Now comes the 15th-seeded American's toughest test yet this year at Roland Garros, a matchup against No. 4 Simona Halep of Romania. Neither has ever made it to the quarterfinals in Paris.
"Obviously, as the tournament goes on," Stephens said, "the competition gets tougher."
She eliminated No. 22 Ekaterina Makarova of Russia 6-3, 6-4 Saturday, while Halep beat 55th-ranked Maria-Teresa Torro-Flor of Spain 6-3, 6-0 as the temperature approached 70 degrees (20 Celsius) on the sunniest afternoon of Week 1 at the clay-court major after several days of overcast skies and occasional rain.
"That's a surprise for everyone," said Halep, the runner-up on clay at Madrid three weeks ago. "Is not easy to be the (top) seeded now, during the tournament. But I try just to keep ... the pressure (away)."
In other action Saturday, 2009 French Open champion Svetlana Kuznetsova came back to beat an error-prone fifth-seeded Petra Kvitova 6-7 (3), 6-1, 9-7, while the 2008 title winner at Roland Garros, Ana Ivanovic, bowed out with a 6-3, 6-3 loss to 23rd-seeded Lucie Safarova of the Czech Republic.
The 27th-seeded Kuznetsova, who also won the 2004 U.S. Open, broke at love in the final game when a 13-stroke exchange was capped by a missed forehand by Kvitova, her 65th unforced error on a day the 2011 Wimbledon champion repeatedly sought treatment from a trainer and had a bandage on her upper right leg. Kuznetsova, meanwhile, made only 20 unforced errors in the 3-hour, 13-minute match and faces Safarova next.

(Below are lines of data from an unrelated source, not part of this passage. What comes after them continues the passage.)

Lemma authenticate_step apdu self rng self' rng' x :
  mgmt_authenticated self = false -> authenticate_management apdu (self, rng) = ((self', rng'), x) ->
  mgmt self' = mgmt self /\ store self' = store self /\
  (mgmt_authenticated self' = true -> exists w, witness self = Some w /\ proves_key w apdu) /\
  (forall w, witness self' = Some w -> witness self = Some w \/ challenged self rng w x).
Proof.
  intros Ha. unfold authenticate_management, mbind, prog_bind, gets, require, some_or, mret, prog_ret, refuse, fail. cbn [fst].
  destruct (_ || _); [|by intros [= <- <- <-]; split_and!; auto; congruence].
  destruct (Tlv.find (data apdu) 0x7C) as [template|] eqn:Et; [|by intros [= <- <- <-]; split_and!; auto; congruence].
  destruct (witness self) as [w|] eqn:Ew.
  - cbn [on_fst modify].
    destruct (if mutual w then _ else _) as [sub|] eqn:Es; [|by intros [= <- <- <-]; split_and!; auto; cbn; congruence].
    destruct (constant_time_eq sub (nonce w)) eqn:Ec; [|by intros [= <- <- <-]; split_and!; auto; cbn; congruence].
    assert (Hp : proves_key w apdu) by (exists template, sub; split_and!; try done; by destruct (mutual w)).
    cbn [on_fst modify]. destruct (mutual w).
    2: { intros [= <- <- <-]. split_and!; eauto. cbn. done. }
    destruct (Tlv.find template 0x81) as [c|]; [|intros [= <- <- <-]; split_and!; eauto; cbn; done].
    unfold on_fst, encrypted_challenge_response, mbind, prog_bind, gets, id, require, some_or, mret, prog_ret, refuse, fail.
    destruct (_ =? _); [|intros [= <- <- <-]; split_and!; eauto; cbn; done].
    destruct (MgmtKey_encrypt _ c) as [e|]; [|intros [= <- <- <-]; split_and!; eauto; cbn; done].
    unfold on_out. destruct (wrap_challenge _ _ _) as [o y]. intros [= <- <- <-]. split_and!; eauto; cbn; done.
  - destruct (_ || _); [|by intros [= <- <- <-]; split_and!; auto; congruence].
    destruct (negb _); [|by intros [= <- <- <-]; split_and!; auto; congruence].
    destruct (_ <=? 16); [|by intros [= <- <- <-]; split_and!; auto; congruence].
    unfold fill_rng. pose proof (fill_bytes_len (block_len (mgmt self)) rng (block_len_nonneg _)) as Hnl.
    pose proof (fill_bytes_ok (block_len (mgmt self)) rng) as Hnb. destruct (fill_bytes _ rng) as [g n] eqn:En. cbn [snd] in *.
    destruct (MgmtKey_encrypt _ n) as [e|] eqn:Ee; [|by intros [= <- <- <-]; split_and!; auto; congruence].
    set (t := if is_empty _ then 0x80 else 0x81). pose proof (encrypt_len _ n e Hnl Hnb Ee) as He.
    unfold on_fst, tried, on_out. rewrite wrap_challenge_spec by lia. cbn [sw Response_ok].
    change (Sw.is_success Sw.OK) with true. cbv iota. unfold modify. rewrite wrap_challenge_spec by lia.
    intros [= <- <- <-]. split_and!; try done; [cbn; congruence|]. cbn. intros w [= <-]. right. exists e. split_and!; try done.
    by rewrite En.
Qed.

(** The user's decision, after the answer [y] of a command. *)
Definition decision (touched : bool) (y : result Response Response) : prog (Piv S * R) Empty_set Response :=
  match y with
  | Ok r | Err r =>
    if sw r =? Sw.PRESENCE_REQUIRED then (if touched then tried confirm_presence else on_fst (tried deny_presence)) else mret r
  | Panic => lift Panic
  end.
Lemma transact_decision apdu touched s :
  transact (Command apdu touched) s = decision touched (snd (process apdu s)) (fst (process apdu s)).
Proof.
  unfold transact, mbind, prog_bind. cbn [ap_process ap_confirm_presence ap_deny_presence piv_applet]. unfold tried at 1.
  by destruct (process apdu s) as [s1 [r|r|]].
Qed.
Lemma vault_decision V M W b touched y :
  keeps (fun s : Piv S * R => vault V M W b (fst s)) (decision touched y).
Proof.
  assert (Hr : forall r, keeps (fun s : Piv S * R => vault V M W b (fst s)) ((if sw r =? Sw.PRESENCE_REQUIRED
    then (if touched then tried confirm_presence else on_fst (tried deny_presence)) else mret r) : prog (Piv S * R) Empty_set Response)).
  { intros r. apply keeps_if; [|auto with aegis]. apply keeps_if.
    - apply keeps_tried. apply (vault_confirm V M W b).
    - apply keeps_on_fst. apply keeps_tried. apply (vault_deny V M W b). }
  destruct y; [apply Hr..|]. intros s Hs. exact Hs.
Qed.

(** Every command but the authentication leaves the vault alone. *)
Lemma process_vault V M W apdu self (rng : R) :
  mgmt_authenticated self = false -> vault V M W false self ->
  ~ (ins apdu = INS_GENERAL_AUTHENTICATE /\ p2 apdu = REF_MANAGEMENT) ->
  vault V M W false (fst (fst (process apdu (self, rng)))).
Proof.
  intros Ha Hv Hn.
  assert (Hf : forall m, vault V M W false (fst (m self)) -> vault V M W false (fst (fst (on_fst (E:=Response) (T:=Response) m (self, rng)))))
    by (intros m Hm; unfold on_fst; by destruct (m self)).
  destruct (vault_pin_commands V M W false apdu) as (Hverify & Hchange & Hreset).
  destruct (gate_closed apdu self rng Ha) as (Hput & Hset & Hgen). unfold process.
  destruct (_ =? INS_GET_DATA); [by apply Hf, vault_get_data|].
  destruct (_ =? INS_PUT_DATA); [apply Hf; by rewrite Hput|].
  destruct (_ =? INS_VERIFY); [by apply Hf, Hverify|].
  destruct (_ =? INS_CHANGE_REFERENCE_DATA); [by apply Hf, Hchange|].
  destruct (_ =? INS_RESET_RETRY_COUNTER); [by apply Hf, Hreset|].
  destruct (_ =? INS_GENERATE_ASYMMETRIC_KEY_PAIR); [by rewrite Hgen|].
  destruct (_ =? INS_GENERAL_AUTHENTICATE) eqn:Ei.
  { unfold general_authenticate. destruct (_ =? REF_MANAGEMENT) eqn:Em; [destruct Hn; lia|].
    destruct (_ || _); [|done]. by apply (vault_sign V M W false apdu (self, rng)). }
  destruct (_ =? INS_SET_MGMKEY); [apply Hf; by rewrite Hset|]. done.
Qed.

(** C21. Only the holder of the card-management key changes keys, objects and that key.
    While the session is not authenticated no command, touched or not, changes the
    management key or any record from it up, the private keys and data objects
    included; the session becomes authenticated only by a command that returns the
    nonce of a pending authentication; and a nonce becomes pending only by being
    freshly drawn and sent, encrypted under the management key, in that answer. *)
Theorem piv_admin_gate apdu touched (self self' : Piv S) (rng rng' : R) x :
  mgmt_authenticated self = false -> transact (Command apdu touched) (self, rng) = ((self', rng'), x) ->
  mgmt self' = mgmt self /\ (forall k, 3 <= k -> ps_view (store self') k = ps_view (store self) k) /\
  (mgmt_authenticated self' = true ->
     ins apdu = INS_GENERAL_AUTHENTICATE /\ exists w, witness self = Some w /\ proves_key w apdu) /\
  (forall w, witness self' = Some w -> witness self = Some w \/
     exists enc, MgmtKey_encrypt (mgmt self) (nonce w) = Some enc /\
       nonce w = snd (fill_bytes (block_len (mgmt self)) rng) /\
       x = Ok (Response_ok (tlv 0x7C (tlv (if mutual w then 0x80 else 0x81) enc)))).
Proof.
  intros Ha Ht. rewrite transact_decision in Ht.
  destruct (decide (ins apdu = INS_GENERAL_AUTHENTICATE /\ p2 apdu = REF_MANAGEMENT)) as [[Hi Hp2]|Hn].
  - assert (Hproc : process apdu (self, rng) = authenticate_management apdu (self, rng)).
    { unfold process, general_authenticate. by rewrite Hi, Hp2. }
    rewrite Hproc in Ht. destruct (authenticate_management apdu (self, rng)) as [[self1 rng1] y] eqn:Ey. cbn [fst snd] in Ht.
    destruct (authenticate_step apdu self rng self1 rng1 y Ha Ey) as (Hm & Hst & Hau & Hwi).
    pose proof (vault_decision (ps_view (store self1)) (mgmt self1) (witness self1) (mgmt_authenticated self1) touched y (self1, rng1)) as Hd.
    rewrite Ht in Hd. cbn [fst] in Hd. destruct Hd as (Dm & Dw & Da & Dv); [by split_and!|].
    rewrite Dm, Dw, Da. split; [done|]. split; [intros k Hk; rewrite Dv, Hst by done; done|].
    split; [intros Hb; split; [done|]; by apply Hau|].
    intros w Hw. destruct (Hwi w Hw) as [|(enc & He & Hn & ->)]; [by left|]. right. exists enc. split; [done|]. split; [done|].
    unfold decision in Ht. cbn [sw Response_ok] in Ht. change (Sw.OK =? Sw.PRESENCE_REQUIRED) with false in Ht.
    by injection Ht as _ _ <-.
  - assert (Hv0 : vault (ps_view (store self)) (mgmt self) (witness self) false self) by (by split_and!).
    pose proof (process_vault _ _ _ apdu self rng Ha Hv0 Hn) as Hp.
    pose proof (vault_decision _ _ _ _ touched (snd (process apdu (self, rng))) _ Hp) as Hd.
    rewrite Ht in Hd. cbn [fst] in Hd. destruct Hd as (Dm & Dw & Da & Dv).
    split; [done|]. split; [done|]. split; [congruence|]. intros w Hw. left. congruence.
Qed.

Tenth-seeded Sara Errani, the 2012 French Open runner-up to Maria Sharapova, made only seven unforced errors in her 6-0, 6-1 victory over 98th-ranked Julia Glushko of Israel. Errani now plays 2008 U.S. Open runner-up Jelena Jankovic, a 6-1, 6-2 winner against No. 26 Sorana Cirstea of Romania.
Halep, a Romanian, was the girls' champion at Roland Garros in 2008, but she had never been past the second round of the French Open's main draw until this year.
"I hope," she said with a smile, "(it won't) be the first and the last."
She played quite cleanly against Torro-Flor, making only 11 unforced errors and saving all eight break points she faced. Halep converted 5 of 14 break points she earned.
Stephens has shown a decided knack for performing far better at Grand Slams than run-of-the-mill events. This is the sixth straight major where she's made it to the second week, the longest active streak among women and a run that began with a semifinal appearance at the 2013 Australian Open.
Over the last two seasons, Stephens is 21-5 (an .808 winning percentage) in Grand Slam matches, but only 32-29 (.525) everywhere else.
What feels different about a Slam for her?
"Nothing. I don't know. I don't know. I'm not sure. Honestly, if I had the answer and I knew," Stephens said, pivoting in her new conference chair and holding her arms out wide, "I would tell you guys. I'd be like, `Oh, yeah!' But I can't even think of anything. Like, I don't know."